La criatura alzó una mano amorfa y extendió dedos largos como ramas muertas.

Fue entonces que algo dentro de Selene se rompió…

o despertó.

Una chispa recorrió su columna vertebral.

Sus ojos se volvieron completamente blancos por un instante, y el viento estalló a su alrededor.

El suelo tembló.

Las hojas volaron.

Y en un parpadeo, su cuerpo comenzó a elevarse por el aire, como si la gravedad dejara de reconocerla.

No lo entendía, pero tampoco lo cuestionó.

Una fuerza ancestral la guiaba.

Estiró las manos hacia el ente oscuro, y de sus palmas brotaron lenguas de fuego azul, tan intensas que el bosque mismo pareció alejarse del calor.

La criatura rugió.

Pero Selene no se detuvo.

Movía sus manos como si ya supiera cómo hacerlo.

Como si alguien más —o algo más— las moviera por ella.

La bestia se lanzó hacia ella, atravesando la niebla con furia.

Pero Selene giró en el aire con elegancia salvaje, y con un movimiento brusco, lanzó una ráfaga de energía que partió los árboles a su paso.

El ente gritó, pero no como un ser que siente dolor… sino como una entidad que entiende que ha sido vencida por algo que no debería existir.

El cuerpo de la criatura se deshizo en un torbellino de humo y cenizas que se dispersaron entre las sombras.

Selene flotó unos segundos más.

El fuego en sus manos se extinguió lentamente.

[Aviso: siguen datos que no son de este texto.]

(** * ILI9341 TFT LCD driver (Src/ili9341_tft_lcd_driver.c): shallow embedding

    The driver is a single translation unit that talks to three external
    collaborators of the STM32 HAL: [HAL_GPIO_WritePin], [HAL_Delay] and
    [HAL_SPI_Transmit_DMA].  The embedding keeps the C functions one to one,
    as computations in a state-and-log monad: the state holds the driver's
    file-scope statics and the levels of the three control lines, the log
    records every call the driver makes on a collaborator, in program order. *)

From Stdlib Require Import ZArith List Bool Lia.
Import ListNotations.
Open Scope Z_scope.

(** ** Status codes *)

(** [ILI9341_Status] (Inc/ili9341_tft_lcd_driver.h).  A C enumeration is an
    integer type, and [HAL_ret_handler] casts a HAL status into it, so the
    type is embedded as [Z] with the enumerators as named constants. *)
Definition ILI9341_Status := Z.
Definition ILI9341_EC_OK   : ILI9341_Status := 0.
Definition ILI9341_EC_STOP : ILI9341_Status := 1.
Definition ILI9341_EC_NR   : ILI9341_Status := 2.
Definition ILI9341_EC_NA   : ILI9341_Status := 3.
Definition ILI9341_EC_ERR  : ILI9341_Status := 4.

(** [ILI9341_BPP_t] (Inc/ili9341_tft_lcd_driver.h). *)
Definition ILI9341_BPP_t := Z.
Definition ILI9341_BPP_16 : ILI9341_BPP_t := 0.
Definition ILI9341_BPP_18 : ILI9341_BPP_t := 1.

(** Modelled from the spec: [HAL_StatusTypeDef] is declared by the STM32 HAL
    header that the driver includes (stm32f1xx_hal.h), which is not part of
    the repository.  The spec names the four outcomes (success, hard error,
    busy, timeout); their numeric codes are the ones of the STM32 HAL. *)
Definition HAL_StatusTypeDef := Z.
Definition HAL_OK      : HAL_StatusTypeDef := 0.
Definition HAL_ERROR   : HAL_StatusTypeDef := 1.
Definition HAL_BUSY    : HAL_StatusTypeDef := 2.
Definition HAL_TIMEOUT : HAL_StatusTypeDef := 3.

(** ** Command opcodes and sizes (the #define block of the driver) *)

Definition ILI9341_SOFTWARE_RESET_COMMAND             : Z := 0x01.
Definition ILI9341_POWER_CONTROL_1_COMMAND            : Z := 0xC0.
Definition ILI9341_VCOM_CONTROL_1_COMMAND             : Z := 0xC5.
Definition ILI9341_VCOM_CONTROL_2_COMMAND             : Z := 0xC7.
Definition ILI9341_MEMORY_ACCESS_CONTROL_COMMAND      : Z := 0x36.
Definition ILI9341_PIXEL_FORMAT_COMMAND               : Z := 0x3A.
Definition ILI9341_DISPLAY_FUNCTION_CONTROL_COMMAND   : Z := 0xB6.
Definition ILI9341_SLEEP_OUT_COMMAND                  : Z := 0x11.
Definition ILI9341_DISPLAY_ON_COMMAND                 : Z := 0x29.
Definition ILI9341_COMMAND_SIZE                       : Z := 1.
Definition ILI9341_SINGLE_DATA_SIZE                   : Z := 1.
Definition ILI9341_VCOM_CONTROL_1_DATA_SIZE           : Z := 2.
Definition ILI9341_DISPLAY_FUNCTION_CONTROL_DATA_SIZE : Z := 2.
(** C5, as the code has it. [POST /projects] trims nothing: when the name
    or the system prompt is missing or the empty string the save fails
    validation, the answer is [500 { message: 'Server error' }] and the
    collection is unchanged; with any other values, white space only
    included, a project owned by the caller is stored and returned with
    201. *)
Theorem create_project_wants_nonempty_fields (oid : ObjectId) (now : Z)
    (uid : ObjectId) (req : Request ProjectBody) (w : World) :
  ((body_name (body req) = None ∨ body_name (body req) = Some ""
    ∨ body_systemPrompt (body req) = None
    ∨ body_systemPrompt (body req) = Some "") →
   run (create_project oid now uid req) w = (Some server_error, w))
  ∧ (∀ n sp,
       body_name (body req) = Some n → body_systemPrompt (body req) = Some sp →
       n ≠ "" → sp ≠ "" →
       let p := mkProject oid n sp uid now in
       userId p = uid
       ∧ run (create_project oid now uid req) w
         = (Some (mkResponse 201 (ProjectDoc p)),
            mkWorld (users w) (projects w ++ [p]) (outbound w))).
Proof.
  split.
  - intros H. destruct (save_project_invalid oid now uid (body req) w H) as [path Hs].
    apply run_reply. unfold create_project, try_catch, bind. by rewrite Hs.
  - intros n sp Hn Hsp Hn0 Hsp0 p. split; [done|].
    apply run_reply. unfold create_project, try_catch, bind.
    by rewrite (save_project_stored oid now uid (body req) n sp w).
Qed.

Lemma create_project_wants_nonempty_fields_witness :
  let nameless : Request ProjectBody :=
    mkRequest (Some "Bearer alice.jwt")
              (mkProjectBody (Some "") (Some "You are a pirate.")) None in
  let named : Request ProjectBody :=
    mkRequest (Some "Bearer alice.jwt")
              (mkProjectBody (Some "Pirate") (Some "You are a pirate.")) None in
  let p := mkProject "p-new" "Pirate" "You are a pirate." "u-alice" 4000 in
  run (create_project "p-new" 4000 "u-alice" nameless) Demo.world
    = (Some server_error, Demo.world)
  ∧ userId p = "u-alice"
  ∧ run (create_project "p-new" 4000 "u-alice" named) Demo.world
    = (Some (mkResponse 201 (ProjectDoc p)),
       mkWorld (users Demo.world) (projects Demo.world ++ [p])
               (outbound Demo.world)).
Proof.
  split.
  - apply (create_project_wants_nonempty_fields "p-new" 4000 "u-alice"
             (mkRequest (Some "Bearer alice.jwt")
                (mkProjectBody (Some "") (Some "You are a pirate.")) None)
             Demo.world).
    right; left. reflexivity.
  - apply (create_project_wants_nonempty_fields "p-new" 4000 "u-alice"
             (mkRequest (Some "Bearer alice.jwt")
                (mkProjectBody (Some "Pirate") (Some "You are a pirate.")) None)
             Demo.world);
      [reflexivity | reflexivity | discriminate | discriminate].
Defined.

(** C5, as stated, fails: a name of three spaces is empty after trimming,
    yet the form submits it and the server stores the project and answers
    201. *)
Lemma blank_name_project_is_created :
  JS.trim (Dashboard.new_name Demo.blank_draft) = ""
  ∧ Dashboard.submit (Some "alice.jwt") Demo.blank_draft
    = Some (Dashboard.handleCreateProject (Some "alice.jwt") Demo.blank_draft)
  ∧ run (route Demo.env (create_project "p-blank" 4000)
           (Dashboard.handleCreateProject (Some "alice.jwt") Demo.blank_draft))
        Demo.world
    = (Some (mkResponse 201 (ProjectDoc Demo.blank_project)),
       mkWorld (users Demo.world) (projects Demo.world ++ [Demo.blank_project])
               (outbound Demo.world)).
Proof. vm_compute. repeat split. Qed.

(** ** The relay *)

Lemma route_chat_forwards env (req : Request ChatBody) w uid project ms :
  auth env req w = (Value uid, w) →
  getOwned uid (body_projectId (body req)) (projects w) = Some project →
  body_messages (body req) = Some ms →
  let call := completion_request env project ms in
  run (route env (chat env) req) w
  = (Some (relayed (provider env call)), sent call w).
Proof.
  intros Ha Ho Hm call. apply run_reply.
  rewrite (route_authenticated _ _ _ _ uid) by done.
  by apply chat_forwards.
Qed.

(** What the page posts: the turns shown so far, then the new one. *)
Lemma sendMessage_posts pg st :
  Chat.isSending st = false →
  JS.truthy (JS.trim (Chat.input st)) = true ∨ is_Some (Chat.selectedFile st) →
  let turn := Chat.mkMessage Chat.user (JS.or_else (Chat.input st) Chat.placeholder) in
  Chat.sendMessage pg st
  = (Chat.mkState (Chat.messages st ++ [turn]) "" true (Chat.selectedFile st),
     Some (Chat.mkPost (Chat.projectId pg) (Chat.messages st ++ [turn])
             (Chat.selectedFile st)
             ("Bearer " +:+ JS.interpolate (Chat.token pg)))).
Proof.
  intros Hs Hgo turn. unfold Chat.sendMessage. rewrite Hs, orb_false_r.
  destruct Hgo as [-> | Hf]; [done|].
  by rewrite (bool_decide_eq_true_2 _ Hf), andb_false_r.
Qed.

Sus ojos volvieron a la normalidad.

Y su cuerpo descendió suavemente hasta tocar el suelo cubierto de hojas.

Todo quedó en silencio.

Respiró hondo.

Aún temblaba.

Aún no sabía qué había hecho.

No comprendía cómo ni por qué… pero lo había hecho.

Se dio media vuelta y, sin mirar atrás, caminó fuera del bosque.

Sus pasos eran tranquilos, como si acabara de despertar de un mal sueño.

Al llegar a casa, se quitó los zapatos, subió las escaleras y entró a su habitación.

Su madre seguía dormida.

Nadie había notado su ausencia.

Se recostó en la cama, mirando al techo.

Solo una idea cruzaba su mente: Esto… apenas comienza.